Just finished two Bodog single-table SNGs, $10 each. The first was Omaha/8. I thought that might be fun. First hand I flopped top full house and clicked the "bet" button every time it was my turn. On the second hand, when somebody put in a pre-flop raise three times the size of the big blind, it dawned on me that something was amiss. I looked more closely at the game header and for the first time noticed that it was pot-limit, not fixed-limit. D'oh! I likely could have made a lot more on the first hand. Well, actually, I probably wouldn't have signed up for it to begin with, since I don't have a good sense of PLO8 strategy.


Here's how I went out: I have A-8-5-2 double-suited, raise, get one caller from small blind. Flop is 7-6-3 rainbow, giving me nut low and open-ended straight draw. This I like. He bets minimum, I pot, he shoves, I call. He has Q-5-4-2, single-suited (a strange hand with which to have called from the worst position pre-flop, to say the least). That gives him the flopped straight. No problem, thinks I. If I catch my draw, I've got a higher straight, and, in any event, I have the nut low for half the pot locked up.

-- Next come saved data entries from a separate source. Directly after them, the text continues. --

(* ===== verification/UserFacts.v ===== *)
(** * What the functions of the user interface have done for the process

    The services the requests reach when all modules are loaded, with what arguments, and whether their results
    come back: a contract for every function that is one request. *)

From Stdlib Require Import String.
From S2P Require Import Prelude Nam2num Lxrt Sys Srq User UserIpc UserFifo Entries.

(** ** Reaching a service *)

(** All modules with both options. *)
Definition modules : list (list entry) :=
  [rt_sched_entries; rt_sem_entries true; rt_mbx_entries; rt_msg_entries; rt_shm_entries true].
Definition at_index (i : Z) (l : list entry) : option entry := List.find (fun e => eindex e =? i) l.
Definition reached (r : request) : option entry :=
  if r_dynx r =? BIDX then at_index (r_srq r) (concat modules)
  else if r_dynx r =? FUN_FIFOS_LXRT_INDX then at_index (r_srq r) rtai_fifos_fun else None.

(** The arguments a function with parameters [ts] finds in the words it is called with. *)
Definition received (ts : list cty) (ws : list Z) : list Z := zip_with conv ts ws.
(** A request brings a function its arguments whatever is in the memory the process did not set; if a result of type
    [t] comes back, it is the result of the program, whatever the function left in the rest of its register. *)
Definition brings (r : request) (ts : list cty) (args : list Z) : Prop :=
  forall junk stack, received ts (fun_arguments junk (words stack 0 (r_arg r))) = args.
Definition delivers (u : uprog) (reach : request -> Prop) (ts : list cty) (t : option cty) (args : list Z) : Prop :=
  exists r k, u = Lxrt r k /\ reach r /\ brings r ts args /\
    match t with Some t => forall raw v, conv t raw = v -> k raw = URet v | None => True end.

(** What a request above the services is answered with (src/sched/sys.c): its arguments and its result. *)
Definition own_proto (srq : Z) : option (list cty * cty) :=
  option_map snd (List.find (fun p => fst p =? srq)
    [(LXRT_GET_ADR, ([Ulong], Ptr)); (LXRT_GET_NAME, ([Ptr], Ulong));
     (LXRT_TASK_INIT, ([Ulong; Int; Long; Int; Int], Ptr)); (LXRT_TASK_DELETE, ([Ptr], Int));
     (LXRT_SEM_INIT, ([Ulong; Int; Int], Ptr)); (LXRT_SEM_DELETE, ([Ptr], Int));
     (LXRT_MBX_INIT, ([Ulong; Int; Int], Ptr)); (LXRT_MBX_DELETE, ([Ptr], Int));
     (LXRT_RWL_INIT, ([Ulong; Int], Ptr)); (LXRT_RWL_DELETE, ([Ptr], Int));
     (LXRT_SPL_INIT, ([Ulong], Ptr)); (LXRT_SPL_DELETE, ([Ptr], Int));
     (MAKE_HARD_RT, ([], Void)); (MAKE_SOFT_RT, ([], Void)); (NONROOT_HRT, ([], Void));
     (RT_BUDDY, ([], Ptr)); (GET_USP_FLAGS, ([Ptr], Ulong)); (SET_USP_FLAGS, ([Ptr; Ulong], Void));
     (GET_USP_FLG_MSK, ([Ptr], Ulong)); (SET_USP_FLG_MSK, ([Ulong], Void)); (HARD_SOFT_TOGGLER, ([Ptr], Int));
     (IS_HARD, ([Ptr], Int)); (GET_EXECTIME, ([Ptr; Ptr], Void)); (GET_TIMEORIG, ([Ptr], Void));
     (SCHED_LATENCIES, ([Int; Int], Int)); (GET_CPU_FREQ, ([], Ulong))]).

(** A function with its parameters, what it calls and with what. *)
Inductive contract :=
| All (t : cty) (f : Z -> contract)
| AllNames (f : list Z -> contract)
| If (P : Prop) (c : contract)
| Serves (u : uprog) (service : string) (args : list Z)
| Own (u : uprog) (srq : Z) (args : list Z)
| Called (u : uprog) (service : string) (args : list Z)
| OwnCalled (u : uprog) (srq : Z) (args : list Z)
| Strays (u : uprog) (service : string)
| Nowhere (u : uprog).
Arguments Serves _ _%_string _.
Arguments Called _ _%_string _.
Arguments Strays _ _%_string.
Definition served_by (service : string) (p : proto) (r : request) : Prop :=
  exists e, reached r = Some e /\ ename e = service /\ proto_of service = Some p.
Fixpoint holds (c : contract) : Prop :=
  match c with
  | All t f => forall z, in_cty t z -> holds (f z)
  | AllNames f => forall l, holds (f l)
  | If P c => P -> holds c
  | Serves u service args => exists p, delivers u (served_by service p) (pparams p) (Some (pret p)) args
  | Called u service args => exists p, delivers u (served_by service p) (pparams p) None args
  | Own u srq args =>
      exists p, own_proto srq = Some p /\ delivers u (fun r => r_dynx r = BIDX /\ r_srq r = srq) p.1 (Some p.2) args
  | OwnCalled u srq args =>
      exists p, own_proto srq = Some p /\ delivers u (fun r => r_dynx r = BIDX /\ r_srq r = srq) p.1 None args
  | Strays u service => exists r k e, u = Lxrt r k /\ reached r = Some e /\ ename e = service
  | Nowhere u => exists r k, u = Lxrt r k /\ reached r = None /\ own_proto (r_srq r) = None
  end.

Not so fast, Grumpy boy! Turn is an ace, counterfeiting my low. That is, I have 7-6-3-2-A, but he now has 6-4-3-2-A. River is another 6 so I missed my high draw, too. Buh-bye. Thanks for playing.

What a stupid game.

But the other SNG I entered at the same time was good ol' no-limit hold'em. I winz it. The only mildly interesting thing was the end game. When finally heads-up, I had about 11,000 to his 4,000. He started going all-in on every single hand, and I had a seemingly endless string of 3-2, 7-4, 9-5, J-2, etc. I just folded to him every time, after I tried a raise once and he shoved yet again. But finally, after what seemed like eternity, when he was up to a little over 6000 chips and I was down to below 9000, the heavens opened, angelic choirs sang, the poker gods did have mercy, and I saw A-A before my eyes. It was his button and he open-shoved, as always. I called. He had A-2 offsuit. He did not improve.

As Mike Sexton is fond of saying, his was a move that will work every time but once.